◆ **RECORDS**:
↓

(* ===== verification/SigTreeLayout.v ===== *)
(** The array layout of the signature tree: layers and offsets against indices, and the aggregated keys New
    computes. *)
From S2P Require Import Prelude.
From S2P Require Import Types.
From S2P Require Import BitSets.
From S2P Require Import SigTree.
Local Open Scope nat_scope.

(** * Powers of two *)

Lemma pow2_pos n : 0 < 2 ^ n.
Proof. apply Nat.neq_0_lt_0, Nat.pow_nonzero. lia. Qed.

Lemma pow2_S n : 2 ^ S n = 2 * 2 ^ n.
Proof. apply Nat.pow_succ_r'. Qed.

Lemma pow2_half k d : k < d -> 2 ^ (d - k) = 2 * 2 ^ (d - S k).
Proof. intros Hk. replace (d - k) with (S (d - S k)) by lia. apply pow2_S. Qed.

Lemma shiftr_half k d : k < d -> Nat.shiftr (2 ^ (d - k)) 1 = 2 ^ (d - S k).
Proof.
  intros Hk. rewrite Nat.shiftr_div_pow2, (pow2_half _ _ Hk), (Nat.mul_comm 2). change (2 ^ 1) with 2. by apply Nat.div_mul.
Qed.

Lemma shiftl_double k : Nat.shiftl (2 ^ k) 1 = 2 ^ S k.
Proof. rewrite Nat.shiftl_mul_pow2, (pow2_S k). change (2 ^ 1) with 2. lia. Qed.

(** The test for a power of two. *)
Lemma land_pred_pow2 n : 0 < n -> Nat.land n (n - 1) = 0 -> n = 2 ^ Nat.log2 n.
Proof.
  intros Hn Hland. pose proof (Nat.log2_spec n Hn) as [Hlo Hhi].
  destruct (Nat.eq_dec n (2 ^ Nat.log2 n)) as [|Hne]; [done|]. exfalso.
  pose proof (pow2_pos (Nat.log2 n)) as Hp.
  assert (Hlog : Nat.log2 (n - 1) = Nat.log2 n) by (apply Nat.log2_unique; lia).
  assert (Hbit : Nat.testbit (Nat.land n (n - 1)) (Nat.log2 n) = true).
  { rewrite Nat.land_spec, Nat.bit_log2 by lia. rewrite <- Hlog. apply Nat.bit_log2. lia. }
  by rewrite Hland, Nat.bits_0 in Hbit.
Qed.

Lemma leavesWidth_spec n : 0 < n -> exists d, leavesWidth n = 2 ^ d /\ n <= 2 ^ d.
Proof.
  intros Hn. unfold leavesWidth. destruct (Nat.eqb_spec (Nat.land n (n - 1)) 0) as [Hz|].
  - exists (Nat.log2 n). pose proof (land_pred_pow2 n Hn Hz). lia.
  - exists (Len16 n). rewrite Nat.shiftl_1_l. split; [done|]. apply Nat.lt_le_incl, Nat.log2_spec, Hn.
Qed.

(** * Nodes

    [d] is the layer of the root; layer [l] has [2 ^ (d - l)] nodes. *)
Section layout.
Context (d : nat).

Fixpoint layerStart (l : nat) : nat := match l with O => 0 | S l => layerStart l + 2 ^ (d - l) end.
Definition node (l o : nat) : nat := layerStart l + o.
Definition valid (l o : nat) : Prop := l <= d /\ o < 2 ^ (d - l).
Definition nNodes : nat := 2 ^ S d - 1.

Lemma layerStart_sum l : l <= d -> layerStart l + 2 * 2 ^ (d - l) = 2 ^ S d.
Proof.
  induction l as [|l IH]; intros Hl; [by rewrite Nat.sub_0_r, pow2_S|]. simpl layerStart.
  rewrite <- (pow2_half l d) by lia. specialize (IH ltac:(lia)). lia.
Qed.

Lemma layerStart_mono l k : l < k -> layerStart l + 2 ^ (d - l) <= layerStart k.
Proof. intros Hlk. induction Hlk as [|k Hlk IH]; [done|]. simpl. lia. Qed.

Lemma layerStart_ge l : l <= layerStart l.
Proof. induction l as [|l IH]; [done|]. simpl. pose proof (pow2_pos (d - l)). lia. Qed.

Lemma node_root : node d 0 = nNodes - 1.
Proof. pose proof (layerStart_sum d). rewrite Nat.sub_diag in H. unfold node, nNodes. simpl in *. lia. Qed.

Lemma node_lt l o : valid l o -> node l o < nNodes.
Proof.
  intros [Hl Ho]. pose proof (layerStart_sum l Hl). pose proof (pow2_pos (d - l)). unfold node, nNodes. lia.
Qed.

Lemma node_inj l o l' o' : valid l o -> valid l' o' -> node l o = node l' o' -> l = l' /\ o = o'.
Proof.
  intros [Hl Ho] [Hl' Ho'] Heq. unfold node in Heq.
  destruct (Nat.lt_total l l') as [Hlt|[->|Hlt]]; [pose proof (layerStart_mono _ _ Hlt); lia|lia|].
  pose proof (layerStart_mono _ _ Hlt). lia.
Qed.

Lemma node_exists idx : idx < nNodes -> exists l o, valid l o /\ idx = node l o.
Proof.
  intros Hidx. assert (Hk : forall k, k <= d -> idx < layerStart k + 2 ^ (d - k) -> exists l o, valid l o /\ idx = node l o).
  { induction k as [|k IH]; intros Hk Hlt.
    - exists 0, idx. unfold node. simpl in *. split; [|done]. split; lia.
    - destruct (Nat.lt_ge_cases idx (layerStart (S k))) as [Hs|Hs]; [apply IH; simpl in *; lia|].
      exists (S k), (idx - layerStart (S k)). split; [split; lia|]. unfold node. lia. }
  apply (Hk d); [done|]. pose proof node_root as Hr. unfold node in Hr. rewrite Nat.sub_diag. simpl (2 ^ 0).
  unfold nNodes in *. pose proof (pow2_pos d). rewrite pow2_S in *. lia.
Qed.

Lemma node_is_root l o : valid l o -> node l o = nNodes - 1 <-> l = d.
Proof.
  intros Hv. rewrite <- node_root. split; [intros [-> _]%node_inj; [done|done|]|].
  - split; [done|apply pow2_pos].
  - intros ->. destruct Hv as [_ Ho]. rewrite Nat.sub_diag in Ho. simpl in Ho. f_equal. lia.
Qed.

Lemma node_even l o : l <= d -> Nat.even (node l o) = Nat.even o.
Proof.
  intros Hl. pose proof (layerStart_sum l Hl) as Hs. rewrite pow2_S in Hs. unfold node.
  replace (layerStart l) with (2 * (2 ^ d - 2 ^ (d - l))) by lia. by rewrite Nat.even_add, Nat.even_mul; destruct (Nat.even o).
Qed.

Lemma valid_parent l o : l < d -> valid l o -> valid (S l) (o / 2).
Proof.
  intros Hl [_ Ho]. split; [done|]. rewrite (pow2_half l d Hl) in Ho. apply Nat.Div0.div_lt_upper_bound. lia.
Qed.

Lemma valid_children l o : valid (S l) o -> valid l (2 * o) /\ valid l (2 * o + 1).
Proof. intros [Hl Ho]. pose proof (pow2_half l d Hl). split; split; lia. Qed.

Lemma findLayer_spec fuel l o k : valid l o -> k <= l -> l - k < fuel ->
  findLayer fuel (node l o) (layerStart k) (2 ^ (d - k)) (2 ^ k) = (layerStart l, 2 ^ (d - l), 2 ^ l).
Proof.
  intros Hv. revert k. induction fuel as [|fuel IH]; intros k Hk Hf; [lia|]. cbn [findLayer].
  destruct Hv as [Hl Ho]. destruct (decide (k = l)) as [->|Hne].
  - destruct (Nat.leb_spec (layerStart l + 2 ^ (d - l)) (node l o)); [unfold node in *; lia|done].
  - assert (Hlt : k < l) by lia. pose proof (layerStart_mono k l Hlt).
    destruct (Nat.leb_spec (layerStart k + 2 ^ (d - k)) (node l o)); [|unfold node in *; lia].
    rewrite shiftr_half, shiftl_double by lia. apply (IH (S k)); lia.
Qed.
End layout.

(** * The keys of a new tree *)
Section keys.
Context {K G B : Type} `{!Blst K G, !BitSet B, !BitSetAll B}.

(** The key of node [o] of layer [l]: the aggregate of the leaf keys under it, pairwise. *)
Fixpoint aggKey (leaves : list K) (l o : nat) : K :=
  match l with
  | O => keyOf leaves o
  | S l => aggregateKeys (aggKey leaves l (2 * o)) (aggKey leaves l (2 * o + 1))
  end.

(** A list of keys laid out as the tree of [leaves], up to some layer. *)
Definition layersDone (leaves : list K) (d k : nat) (keys : list K) : Prop :=
  length keys = nNodes d /\ forall l o, l <= k -> valid d l o -> keyOf keys (node d l o) = aggKey leaves l o.

Lemma keyOf_insert (keys : list K) i j x : i < length keys -> keyOf (<[i := x]> keys) j = if decide (j = i) then x else keyOf keys j.
Proof.
  intros Hi. unfold keyOf. case_decide as Hj; [by subst; rewrite list_lookup_insert_eq|by rewrite list_lookup_insert_ne].
Qed.

Lemma aggregateLayer_done leaves d k keys : k < d -> layersDone leaves d k keys ->
  layersDone leaves d (S k) (aggregateLayer (layerStart d k) (2 ^ (d - k)) keys).
Proof.
  intros Hk [Hlen Hdone]. unfold aggregateLayer. rewrite shiftr_half by done.
  assert (Hm : forall m, m <= 2 ^ (d - S k) ->
    let keys' := foldl (fun keys j => <[layerStart d k + 2 ^ (d - k) + j :=
           aggregateKeys (keyOf keys (layerStart d k + j * 2)) (keyOf keys (layerStart d k + j * 2 + 1))]> keys) keys (seq 0 m) in
    layersDone leaves d k keys' /\ forall o, o < m -> keyOf keys' (node d (S k) o) = aggKey leaves (S k) o).
  { induction m as [|m IH]; intros Hm; [split; [done|lia]|]. destruct (IH ltac:(lia)) as [[Hl Hd] Ho]. clear IH.
    rewrite seq_S, foldl_app, Nat.add_0_l. cbn [foldl]. set (keys' := foldl _ _ _) in *.
    assert (Hv : valid d (S k) m) by (split; lia). pose proof (node_lt d _ _ Hv) as Hlt.
    destruct (valid_children d k m Hv) as [Hv1 Hv2].
    change (layerStart d k + 2 ^ (d - k) + m) with (node d (S k) m). split; [split|].
    - by rewrite length_insert.
    - intros l o Hle Hvo. rewrite keyOf_insert by lia. case_decide as Heq; [|by apply Hd].
      apply (node_inj d) in Heq as [-> _]; [lia|done|done].
    - intros o Hom. rewrite keyOf_insert by lia. case_decide as Heq.
      + apply (node_inj d) in Heq as [_ ->]; [|split; lia|done]. cbn [aggKey].
        rewrite <- (Hd k (2 * m)), <- (Hd k (2 * m + 1)) by done. unfold node. f_equal; f_equal; lia.
      + apply Ho. destruct (decide (o = m)) as [->|]; [done|lia]. }
  destruct (Hm (2 ^ (d - S k)) ltac:(done)) as [[Hl Hd] Ho]. split; [done|].
  intros l o Hle Hv. destruct (decide (l = S k)) as [->|]; [|apply Hd; [lia|done]]. apply Ho, Hv.
Qed.

Lemma aggregateLayers_done leaves d fuel k keys : k <= d -> d - k < fuel -> layersDone leaves d k keys ->
  layersDone leaves d d (aggregateLayers fuel (nNodes d) (layerStart d k) (2 ^ (d - k)) keys).
Proof.
  revert k keys. induction fuel as [|fuel IH]; intros k keys Hk Hf Hdone; [lia|]. cbn [aggregateLayers].
  pose proof (layerStart_sum d k Hk) as Hs. pose proof (pow2_pos (d - k)).
  destruct (Nat.ltb_spec (layerStart d k) (nNodes d)); [|unfold nNodes in *; lia].
  destruct (decide (k = d)) as [->|Hne].
  - rewrite Nat.sub_diag in *. change (2 ^ 0) with 1 in *. change (Nat.shiftr 1 1) with 0.
    change (aggregateLayer (layerStart d d) 1 keys) with keys. destruct fuel as [|fuel]; [done|]. cbn [aggregateLayers].
    destruct (Nat.ltb_spec (layerStart d d + 1) (nNodes d)); [unfold nNodes in *; lia|done].
  - rewrite shiftr_half by lia. apply (IH (S k)); [lia|lia|]. apply aggregateLayer_done; [lia|done].
Qed.

(** What New makes of at least one and at most 65535 keys. *)
Lemma NewTree_spec (leaves : list K) (t : Tree K G B) : NewTree leaves = Ret t ->
  exists d, leavesWidth (length leaves) = 2 ^ d /\ 0 < length leaves <= 2 ^ d /\ t.(t_nKeys) = length leaves /\
    layersDone leaves d d t.(t_keys) /\ t.(t_sigs) = replicate (nNodes d) g_zero /\ t.(SigBits) = bs_New (length leaves).
Proof.
  unfold NewTree. destruct (_ || _) eqn:Hrange; [discriminate|]. intros Ht.
  apply orb_false_iff in Hrange as [Hmin%Nat.ltb_ge _].
  destruct (leavesWidth_spec (length leaves)) as (d & Hd & Hle); [lia|]. exists d. rewrite Hd in Ht.
  replace (2 * 2 ^ d - 1) with (nNodes d) in Ht by (unfold nNodes; by rewrite pow2_S).
  assert (Hn : 2 ^ d <= nNodes d) by (unfold nNodes; rewrite pow2_S; pose proof (pow2_pos d); lia).
  assert (Hfirst : layersDone leaves d 0 (leaves ++ replicate (nNodes d - length leaves) k_zero)).
  { split; [rewrite length_app, length_replicate; lia|]. intros l o Hl [_ Ho]. assert (l = 0) as -> by lia.
    unfold node. simpl. rewrite Nat.sub_0_r in Ho. unfold keyOf. destruct (decide (o < length leaves)).
    - by rewrite lookup_app_l.
    - rewrite lookup_app_r, lookup_replicate_2 by lia. by rewrite lookup_ge_None_2 by lia. }
  pose proof (aggregateLayers_done leaves d (S (nNodes d)) 0 _ ltac:(lia) ltac:(unfold nNodes; pose proof (Nat.pow_gt_lin_r 2 (S d)); lia) Hfirst) as Hall.
  rewrite Nat.sub_0_r in Hall. injection Ht as <-.
  exact (conj Hd (conj (conj Hmin Hle) (conj eq_refl (conj Hall (conj eq_refl eq_refl))))).
Qed.
End keys.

↑

◆ **ABOUT THIS EXERCISE**: Start at the first line of the data above. Stop after the line containing "Lemma pow2_pos n : 0 < 2 ^ n.", reproducing each line exactly and adding nothing.

◆ **EXERCISE ANSWER**:
(* ===== verification/SigTreeLayout.v ===== *)
(** The array layout of the signature tree: layers and offsets against indices, and the aggregated keys New
    computes. *)
From S2P Require Import Prelude.
From S2P Require Import Types.
From S2P Require Import BitSets.
From S2P Require Import SigTree.
Local Open Scope nat_scope.

(** * Powers of two *)

Lemma pow2_pos n : 0 < 2 ^ n.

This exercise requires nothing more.